The rates of telemental health use seem to have declined as COVID-19 restrictions were loosened, indicating that face-to-face care might be preferable for some service users and clinicians.

== Future opportunities ==
=== Lower cost to patients and healthcare facilities ===
Telehealth often results in significantly lower costs and time commitments than traditional in-person meetings. At the University of Michigan, a study found that on average patients travel a total of 110 miles to attend a clinic visit. Many patients are forced to make a day out of this large time commitment and are forced to take time off work and incur child care costs. By using telehealth, patients can meet with their doctors from anywhere without the need to take time off of work. Telehealth can provide cost savings to hospitals and healthcare offices. Since some portion of patients would be meeting online with their doctors, the need for large waiting rooms would be reduced. This will allow healthcare facilities to be smaller which will result in cost savings due to less overhead being spent on rooms and facilities for patients that do not need to be seen in person.

=== Substance abuse treatment ===
In July 2021, telehealth made up 30% of substance abuse treatment. Experts believe that there could be substantial growth potential in substance abuse treatment for the telehealth industry. Telehealth is convenient for patients and makes it easy for them to get the help that they need. Telehealth has also been linked to higher treatment retention. Studies have found that when telehealth video conferencing was incorporated into outpatient treatment programs, 88% of the patients kept their appointments as compared to only 77% that had solely in-person appointments. Due to these benefits there is a potential for telehealth to increase their market share of the substance abuse segment of healthcare.

=== Tele rheumatology ===
In February 2021, 17% of outpatient and office visit claims relating to rheumatology were done through telehealth. Clinicians believe that telehealth could play a role in the treatment of rheumatoid arthritis and other symptoms associated with arthritis. Even though clinicians believe that telehealth does not improve diagnosing rheumatologic conditions, they believe that telehealth can help with managing the pain of rheumatoid arthritis. Clinicians consider gout, rheumatoid arthritis, fibromyalgia, and osteoarthritis as the most appropriate to manage using telehealth. Although clinicians believe that the use of tele rheumatology is dependent on the phase of care, they believe that it is vital to increasing the access of care for patients with arthritis.

=== Present/future usage rate ===
As of July 2021, telehealth usage has stabilized at a level 38 times higher than before the pandemic. Telehealth usage rate across all specialties has stabilized to around 13% to 17%. While the usage rate has gone down since its peak during the pandemic, experts believe that telehealth will still play a major role in healthcare. Experts predict that at least 20-30% of all healthcare will be provided through telehealth in 2021 and beyond.

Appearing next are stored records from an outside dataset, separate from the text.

Lemma settle_market (m m' : MarketSimulator) (order : Order) :
  settle m order = inr m' ->
  price m' = price m /\ slippage_bps m' = slippage_bps m
  /\ history m' = history m /\ order_queue m' = order_queue m
  /\ initial_capital (firm m') = initial_capital (firm m).
Proof.
  intros Hsettle.
  destruct (settle_cases m m' order Hsettle) as (s & _ & [-> | [_ ->]]);
    [now repeat split |].
  unfold settled. destruct (String.eqb _ _); now repeat split.
Qed.

(** X2.  Settlement writes to the cash and the shares of the strategy the
    order names and appends to the trade log, and to nothing else: every
    other strategy, the exit prices, class and risk fraction of the strategy
    itself, the price, the slippage, the history, the queue and the capital
    of the firm are as they were. *)
Theorem settlement_touches_one_strategy
    (m m' : MarketSimulator) (order : Order) :
  settle m order = inr m' ->
  (forall other, other <> o_id order ->
     strategies (firm m') !! other = strategies (firm m) !! other)
  /\ (forall s, strategies (firm m) !! o_id order = Some s ->
        exists s',
          strategies (firm m') !! o_id order = Some s'
          /\ id s' = id s /\ class s' = class s
          /\ risk_per_trade s' = risk_per_trade s
          /\ stop_loss_price s' = stop_loss_price s
          /\ take_profit_price s' = take_profit_price s)
  /\ price m' = price m
  /\ slippage_bps m' = slippage_bps m
  /\ history m' = history m
  /\ order_queue m' = order_queue m
  /\ initial_capital (firm m') = initial_capital (firm m).
Proof.
  intros Hsettle.
  split; [intros other Hne; now apply (settle_lookup_other m m' order) |].
  split; [intros s Hs; now apply (settle_lookup_self m m' order) |].
  exact (settle_market m m' order Hsettle).
Qed.

(** *** A whole queue *)

Definition known (m : MarketSimulator) (order : Order) : Prop :=
  is_Some (strategies (firm m) !! o_id order).

Lemma settle_known (m m' : MarketSimulator) (order other : Order) :
  settle m order = inr m' -> (known m' other <-> known m other).
Proof.
  intros Hsettle. unfold known.
  destruct (decide (o_id other = o_id order)) as [-> | Hne].
  - destruct (strategies (firm m) !! o_id order) as [s |] eqn:Hs.
    + destruct (settle_lookup_self m m' order s Hsettle Hs) as (s' & Hs' & _).
      rewrite Hs'. split; intros _; eauto.
    + unfold settle in Hsettle. rewrite Hs in Hsettle. discriminate.
  - now rewrite (settle_lookup_other m m' order _ Hsettle Hne).
Qed.

Lemma settle_raises_iff (m : MarketSimulator) (order : Order) :
  (exists e, settle m order = inl e) <-> ~ known m order.
Proof.
  unfold known, settle.
  destruct (strategies (firm m) !! o_id order) as [s |].
  - split.
    + intros [e He].
      destruct (String.eqb (o_side order) "buy");
        [destruct (Qle_bool _ _); discriminate |].
      destruct (String.eqb (o_side order) "sell"); [| discriminate].
      destruct (_ <=? _)%Z; discriminate.
    + intros Hn. exfalso. apply Hn. eauto.
  - split; [intros _ [s Hs]; discriminate | intros _; eauto].
Qed.

Lemma process_orders_log (orders : list Order) :
  forall m,
    order_queue (fst (process_orders orders m)) = order_queue m
    /\ exists fills,
         trade_log (fst (process_orders orders m)) = trade_log m ++ fills
         /\ (length fills <= length orders)%nat.
Proof.
  induction orders as [| order rest IH]; intros m; simpl.
  - split; [reflexivity |]. exists []. rewrite app_nil_r. split; [reflexivity | simpl; lia].
  - destruct (settle m order) as [e | m1] eqn:E; simpl.
    + split; [reflexivity |]. exists []. rewrite app_nil_r.
      split; [reflexivity | simpl; lia].
    + destruct (IH m1) as (Hq & fills & Hlog & Hlen).
      destruct (settle_market m m1 order E) as (_ & _ & _ & Hq1 & _).
      split; [congruence |].
      destruct (strategies (firm m) !! o_id order) as [s |] eqn:Hs;
        [| unfold settle in E; rewrite Hs in E; discriminate].
      destruct (covered_dec m order s) as [Hc | Hn].
      * rewrite (settle_covered m order s Hs Hc) in E. injection E as <-.
        destruct (settled_trade_log m order s) as [fill Hfill].
        exists (fill :: fills). rewrite Hlog, Hfill, <- app_assoc.
        split; [reflexivity | simpl; lia].
      * rewrite (settle_not_covered m order s Hs Hn) in E. injection E as <-.
        exists fills. split; [exact Hlog | simpl; lia].
Qed.

Lemma process_orders_raises (orders : list Order) :
  forall m,
    (snd (process_orders orders m) = None <-> Forall (known m) orders).
Proof.
  induction orders as [| order rest IH]; intros m; simpl.
  - split; [constructor | reflexivity].
  - destruct (settle m order) as [e | m1] eqn:E; simpl.
    + split; [discriminate |]. intros Hall. inversion Hall as [| ? ? Hk _]; subst.
      exfalso. apply (proj1 (settle_raises_iff m order)); eauto.
    + rewrite IH. split.
      * intros Hall. constructor.
        -- destruct (decide (known m order)) as [Hk | Hk]; [exact Hk |].
           apply settle_raises_iff in Hk as [e He]. congruence.
        -- eapply Forall_impl; [exact Hall |]. intros o Ho.
           now apply (settle_known m m1 order o E).
      * intros Hall. inversion Hall as [| ? ? _ Hrest]; subst.
        eapply Forall_impl; [exact Hrest |]. intros o Ho.
        now apply (settle_known m m1 order o E).
Qed.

=== Future market size ===
Analysts are predicting a high amount of growth in the telehealth industry in the United States and globally. In the United States, there are predictions that around $250 billion of Medicare, Medicaid, and Commercial OP could become virtualized, which would represent 20% of the total market share. Research analysts believe that the global market size of the telehealth industry will grow from $62.45 billion in 2020 to over $475.50 billion by 2026.